Paper No. 8
Presentation Time: 9:45 AM
VENT FLUID COMPOSITION IN BAHÍA CONCEPCIÓN COASTAL SUBMARINE HYDROTHERMAL SYSTEM, BAJA CALIFORNIA SUR, MEXICO
Shallow submarine hydrothermal activity has been observed in Bahía Concepción, at the Gulf coast of the Baja California Peninsula, along faults probably related to the extensional tectonics of the Gulf of California region. The bay surroundings are mostly made up of volcanic rocks (andesite lavas, breccias and basalt flows) of the Oligocene-Miocene Comondú Group, which unconformably overlies a Cretaceous granitic and schistose basement. Diffuse and focused venting of hydrothermal water and gas occurs in the intertidal and shallow subtidal areas down to depths of 15m along a NW-SE trending onshore-offshore fault.
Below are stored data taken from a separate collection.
Lemma execute_authorized g queries input resp :
  (∀ ids l, Tools.getNodesByIds queries g ids = Ok l →
            Forall (authorizedNode g) l) →
  Tools.execute g queries input = Ok resp →
  authorizedResponse g resp.
Proof.
  intros Hq Hexec.
  destruct (execute_Ok_inv _ _ _ _ Hexec)
    as (rest & neighborIds & fetched & Hmain & _ & Hfetched & Hout).
  apply Hq in Hmain, Hfetched. split.
  - by apply Forall_cons in Hmain as [? _].
  - rewrite Forall_forall in Hfetched.
    assert (∀ c, c ∈ Tools.withQuery (Tools.query input)
                       (Tools.byNodeType (Tools.nodeType input) fetched) →
                 authorizedNode g (Tools.node c)) as Hranked.
    { intros c Hc%withQuery_nodes%byNodeType_subset. by apply Hfetched. }
    simpl in Hout. destruct (default K1 (Tools.k input)).
    + apply Forall_forall. intros o Ho.
      apply list_elem_of_lookup in Ho as [i Hi].
      destruct (Forall2_lookup_r _ _ _ _ _ Hout Hi)
        as (c & Hc%list_elem_of_lookup_2 & edges & _ & ->).
      exact (Hranked c Hc).
    + rewrite Hout. apply Forall_fmap, Forall_forall. intros c Hc.
      exact (Hranked c Hc).
Qed.

(** C2, as the code has it.  Under a list [g] of authorized graph ids,
    every node and edge the queries and the tool return belongs to a graph
    of [g]: the nodes of [getNodesByIds], the edges of
    [getEdgesBetweenNodes], the nodes on the legs of every path, the main
    node and the neighbours of [searchInSurroundings], the nodes of the
    name search, and every id of a neighbour expansion is an end of an edge
    of such a graph.  The one exception is the relational name search, which
    applies no graph filter when [g] is empty.  (The parquet file table is
    taken as [GraphLoader] builds it, each entry under its own id.) *)
Theorem results_stay_in_authorized_graphs
    (ilike : option string → string → bool) (db : Db.Store)
    (read_nodes : string → list Parquet.NodeRow)
    (read_edges : string → list Parquet.EdgeRow)
    (files : gmap Z Parquet.GraphFiles) (g : list Z) :
  Parquet.consistent files →
  (∀ queries,
     queries = Tools.dbQueries ilike db
     ∨ queries = Tools.createQueries ilike read_nodes read_edges files →
     (∀ ids l, Tools.getNodesByIds queries g ids = Ok l →
               Forall (authorizedNode g) l)
     ∧ (∀ a b l, Tools.getEdgesBetweenNodes queries g a b = Ok l →
                 Forall (authorizedEdge g) l)
     ∧ (∀ a b l, Tools.findPaths queries g a b = Ok l →
                 Forall (authorizedPath g) l)
     ∧ (∀ input resp, Tools.execute g queries input = Ok resp →
                      authorizedResponse g resp))
  ∧ (∀ name limit l,
       Parquet.searchNodesByName ilike read_nodes files name (Some g) limit
       = Ok l →
       Forall (authorizedNode g) l)
  ∧ (g ≠ [] →
     ∀ name limit l,
       Db.searchNodesByName ilike db name (Some g) limit = Ok l →
       Forall (authorizedNode g) l)
  ∧ (∀ n k edgeType l x,
       Db.getKHopNeighborIds db g n k edgeType = Ok l → x ∈ l →
       ∃ e, e ∈ Db.edge db ∧ authorizedEdge g e
            ∧ (Edge.from e = x ∨ Edge.to e = x))
  ∧ (∀ n k edgeType l x,
       Parquet.getKHopNeighborIds read_edges files g n k edgeType = Ok l →
       x ∈ l →
       ∃ id f r, id ∈ g ∧ files !! id = Some f
                 ∧ r ∈ read_edges (Parquet.edgesPath f)
                 ∧ (Parquet.from r = x ∨ Parquet.to r = x)).
Proof.
  intros Hfiles. split_and!.
  - intros queries [-> | ->].
    + assert (∀ ids l, Db.getNodesByIds db g ids = Ok l →
                       Forall (authorizedNode g) l) as Hn
        by apply Db_getNodesByIds_authorized.
      split_and!; [exact Hn| | |].
      * apply Db_getEdgesBetweenNodes_authorized.
      * apply Db_findPaths_authorized.
      * intros input resp. by apply execute_authorized.
    + assert (∀ ids l, Parquet.getNodesByIds read_nodes files g ids = Ok l →
                       Forall (authorizedNode g) l) as Hn
        by (by apply Parquet_getNodesByIds_authorized).
      split_and!; [exact Hn| | |].
      * by apply Parquet_getEdgesBetweenNodes_authorized.
      * by apply Parquet_findPaths_authorized.
      * intros input resp. by apply execute_authorized.
  - by apply Parquet_searchNodesByName_authorized.
  - intros Hg name limit l. by apply Db_searchNodesByName_authorized.
  - intros n k edgeType l x Hl Hx.
    destruct (getKHopNeighborIds_elements _ _ _ _ _ _ _ Hl Hx)
      as (m & ty & l' & Hl' & Hx').
    by apply (Db_getNeighbors_authorized db g m ty l').
  - intros n k edgeType l x Hl Hx.
    destruct (getKHopNeighborIds_elements _ _ _ _ _ _ _ Hl Hx)
      as (m & ty & l' & Hl' & Hx').
    by apply (Parquet_getNeighbors_authorized read_edges files g m ty l').
Qed.
Lemma Earlier_subscribe_wrapper (hService : SC_HANDLE)
    (eEventType : SC_EVENT_TYPE) (pCallbackContext : PVOID)
    (pSubscription : PSC_NOTIFICATION_REGISTRATION) :
  Earlier.SubscribeServiceChangeNotifications_wrapper os hService eEventType
    pCallbackContext pSubscription
  = SubscribeServiceChangeNotificationsWrapper os hService eEventType
      pCallbackContext pSubscription.
Proof.
  unfold Earlier.SubscribeServiceChangeNotifications_wrapper,
    SubscribeServiceChangeNotificationsWrapper, ScopedDllHandle, dll_deleter.
  destruct (non_null (LoadLibrary os "SecHost.dll"));
    [destruct (non_null (GetProcAddress os _ _));
     [destruct (SubscribeServiceChangeNotifications os _ _ _ _ _)|]|];
    reflexivity.
Qed.

Lemma Earlier_unsubscribe_wrapper (r : PSC_NOTIFICATION_REGISTRATION) :
  Earlier.UnsubscribeServiceChangeNotifications_wrapper os r
  = UnsubscribeServiceChangeNotificationsWrapper os r.
Proof.
  unfold Earlier.UnsubscribeServiceChangeNotifications_wrapper,
    UnsubscribeServiceChangeNotificationsWrapper, ScopedDllHandle, dll_deleter.
  destruct (non_null (LoadLibrary os "SecHost.dll"));
    [destruct (non_null (GetProcAddress os _ _))|]; reflexivity.
Qed.

Lemma Earlier_Start_service (scm : SC_HANDLE) (m : gmap wstring ServiceData)
    (name : wstring) :
  Earlier.Start_service os scm m name = Start_service os scm m name.
Proof.
  unfold Earlier.Start_service, Start_service, SCHandleCloser.
  rewrite Earlier_subscribe_wrapper.
  destruct (non_null (OpenService os scm name)); reflexivity.
Qed.

Lemma Earlier_Start (this : ServiceStatusChangedNotifier)
    (service_list : list wstring) (mask : DWORD) (action : ActionFunction) :
  Earlier.Start os this service_list mask action
  = Start os this service_list mask action.
Proof.
  unfold Earlier.Start, Start, Start_loop, SCHandleCloser.
  destruct (non_null (OpenSCManager os)); [|reflexivity].
  assert (Hfold : forall l acc,
    fold_left
      (fun (acc : gmap wstring ServiceData * list event) (name : wstring) =>
         let '(m', t') := Earlier.Start_service os (OpenSCManager os)
                            (fst acc) name in
         (m', snd acc ++ t'))
      l acc
    = fold_left
        (fun (acc : gmap wstring ServiceData * list event) (name : wstring) =>
           let '(m', t') := Start_service os (OpenSCManager os)
                              (fst acc) name in
           (m', snd acc ++ t'))
        l acc).
  { induction l as [|name l IH]; intros acc; simpl; [reflexivity|].
    rewrite Earlier_Start_service. apply IH. }
  rewrite Hfold. reflexivity.
Qed.

(** The loop of the earlier [Stop], which leaves an entry without a
    registration alone where the current loop writes it back unchanged. *)
Lemma Earlier_Stop_fold (entries : list (wstring * ServiceData))
    (m : gmap wstring ServiceData) (t : list event) :
  NoDup (entries.*1) ->
  (forall k value, (k, value) ∈ entries -> m !! k = Some value) ->
  fold_left
    (fun (acc : gmap wstring ServiceData * list event)
         (service_data : wstring * ServiceData) =>
       if non_null (registration (snd service_data)) then
         (<[fst service_data :=
              set_registration nullptr (snd service_data)]> (fst acc),
          snd acc
          ++ ev_UnsubscribeWrapper (registration (snd service_data))
             :: Earlier.UnsubscribeServiceChangeNotifications_wrapper os
                  (registration (snd service_data)))
       else acc)
    entries (m, t)
  = fold_left
      (fun (acc : gmap wstring ServiceData * list event)
           (entry : wstring * ServiceData) =>
         let '(value', t') := Stop_value os (snd entry) in
         (<[fst entry := value']> (fst acc), snd acc ++ t'))
      entries (m, t).
Proof.
  revert m t. induction entries as [|[k value] entries IH];
    intros m t Hnd Hm; [reflexivity|].
  apply NoDup_cons in Hnd as [Hk Hnd]. simpl. unfold Stop_value.
  rewrite Earlier_unsubscribe_wrapper.
  destruct (non_null (registration value)); simpl.
  - apply IH; [exact Hnd|]. intros k' value' Hin.
    rewrite lookup_insert_ne.
    + apply Hm. right. exact Hin.
    + intros ->. apply Hk. apply list_elem_of_fmap.
      exists (k', value'). split; [reflexivity|exact Hin].
  - rewrite app_nil_r, (insert_id m k value) by (apply Hm; left).
    apply IH; [exact Hnd|]. intros k' value' Hin. apply Hm. right. exact Hin.
Qed.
Fluids are being discharged at temperatures from 40 to more than 70ºC. Vent water was collected from two vent sites located, one at 5 m water depth and the other within the intertidal zone. Samples of hydrothermal water were obtained using a large funnel connected to a specially designed 1 liter cylindrical bottle equipped with two lines controlled by stop-cocks. Chemical analyses revealed that the thermal water is more dilute than seawater and is enriched in Ca, As, Hg, Mn, Ba, I, Cs, Fe and Si. Mixing of thermal fluids with seawater is more important in the 5-metres deep vents than in the intertidal hot springs. The composition of the thermal end-member was calculated for Mg=0 using the chemistry data of the submarine samples. Stable isotopic oxygen and hydrogen analyses show that both intertidal and 5-metres deep submarine hydrothermal fluids are very close to the local meteoric water. However, the different degree of mixing with seawater originates significant H and O isotopic variations between the two studied sites. Thus, the thermal water is of meteoric origin that is heated by the high local thermal gradient, similarly to other coastal hydrothermal systems reported in Western Mexico.